(** A stand-in for [GcChanVese] to run the script on: it labels as
    foreground the pixels brighter than 1/2, with a mask the pixels the
    mask fixes as foreground or leaves open and brighter than 1/2. *)
Definition threshold_GcChanVese (img : image) (_ _ c1 c2 : fval) (_ _ : Q)
    (_ _ : string) (_ : bool) (mask : option (list Z)) : mresult cv_outputs :=
  match img with
  | FloatImage _ px =>
      let seg :=
        match mask with
        | None => (λ x, Qltb (1 # 2) x) <$> px
        | Some m =>
            zip_with (λ x v, (v =? 2)%Z || ((v =? 3)%Z && Qltb (1 # 2) x)) px m
        end in
      Ok (seg, Fin 0, 1%Q, c1, c2)
  | OtherImage _ _ => Error "Unsupported image/voxel type."
  end.

End Tools.

(** ** Metric weights: [Gc::Energy::Potential::Metric::RiemannianDanek] *)

Module Metric.

(** The scalar type [T] ([Float32] or [Float64]) is the type of real
    numbers here: rounding is not modelled. *)

(** The dimensions [CauchyCroftonCoef<N,T>] is specialised for. *)
Inductive dimension : Type := Dim2 | Dim3.

(** [CauchyCroftonCoef<N,T>()]: the right hand side of the Cauchy-Crofton
    formulas. *)
Definition CauchyCroftonCoef (N : dimension) : R :=
  match N with
  | Dim2 => 2%R
  | Dim3 => PI
  end.

(** [for (Size i = 0; i < n; i++)] on a state of type [S], a step that
    reads or writes outside an array giving [None]. *)
Fixpoint for_each {S : Type} (n : nat) (body : nat → S → option S) (i : nat)
    (s : S) : option S :=
  match n with
  | 0 => Some s
  | Datatypes.S n' => s' ← body i s; for_each n' body (Datatypes.S i) s'
  end.

(** [a[i] = x] on an array of fixed size. *)
Definition store {X : Type} (a : list X) (i : nat) (x : X) : option (list X) :=
  if decide (i < length a) then Some (<[i:=x]> a) else None.

Section RiemannianDanek.

Variable N : dimension.

(** [Math::Algebra::Vector<N,T>] and [SquareMatrix<N,T>] with the methods
    the function calls, and [Math::Geometry::HypersphereVoronoiDiagram]:
    their code is not at hand. *)
Variable Vector : Type.
Variable SquareMatrix : Type.
Variable Mul : SquareMatrix → Vector → Vector.
Variable Normalized : Vector → Vector.
Variable Length : Vector → R.
Variable Determinant : SquareMatrix → R.
Variable HypersphereVoronoiDiagram : list Vector → list R.

(** The content of a new array of vectors. *)
Variable new_vector : Vector.

(** The members of the class the function uses: the neighbourhood and the
    weights. *)
Record RiemannianDanek : Type := MkRiemannianDanek {
  m_nb : list Vector;
  m_rw : list R
}.

(** [RiemannianDanek<N,T>::SetTransformationMatrix(mt)]. *)
Definition SetTransformationMatrix (this : RiemannianDanek)
    (mt : SquareMatrix) : option RiemannianDanek :=
  let n := length (m_nb this) in
  nv ← for_each n
         (λ i nv, d ← m_nb this !! i; store nv i (Normalized (Mul mt d)))
         0 (replicate n new_vector);
  let dphi := HypersphereVoronoiDiagram nv in
  let coef := CauchyCroftonCoef N in
  let cell_area := Determinant mt in
  rw ← for_each n
         (λ i rw,
            d ← m_nb this !! i;
            let drho := (cell_area / Length (Mul mt d))%R in
            phi ← dphi !! i;
            store rw i ((phi * drho) / coef)%R)
         0 (m_rw this);
  Some (MkRiemannianDanek (m_nb this) rw).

________________

◆ **Exercise description**: Beginning at the line that contains "Record RiemannianDanek : Type", transcribe every line through the end of the material exactly, leaving out all earlier lines.

◆ **Answer space**:
Record RiemannianDanek : Type := MkRiemannianDanek {
  m_nb : list Vector;
  m_rw : list R
}.

(** [RiemannianDanek<N,T>::SetTransformationMatrix(mt)]. *)
Definition SetTransformationMatrix (this : RiemannianDanek)
    (mt : SquareMatrix) : option RiemannianDanek :=
  let n := length (m_nb this) in
  nv ← for_each n
         (λ i nv, d ← m_nb this !! i; store nv i (Normalized (Mul mt d)))
         0 (replicate n new_vector);
  let dphi := HypersphereVoronoiDiagram nv in
  let coef := CauchyCroftonCoef N in
  let cell_area := Determinant mt in
  rw ← for_each n
         (λ i rw,
            d ← m_nb this !! i;
            let drho := (cell_area / Length (Mul mt d))%R in
            phi ← dphi !! i;
            store rw i ((phi * drho) / coef)%R)
         0 (m_rw this);
  Some (MkRiemannianDanek (m_nb this) rw).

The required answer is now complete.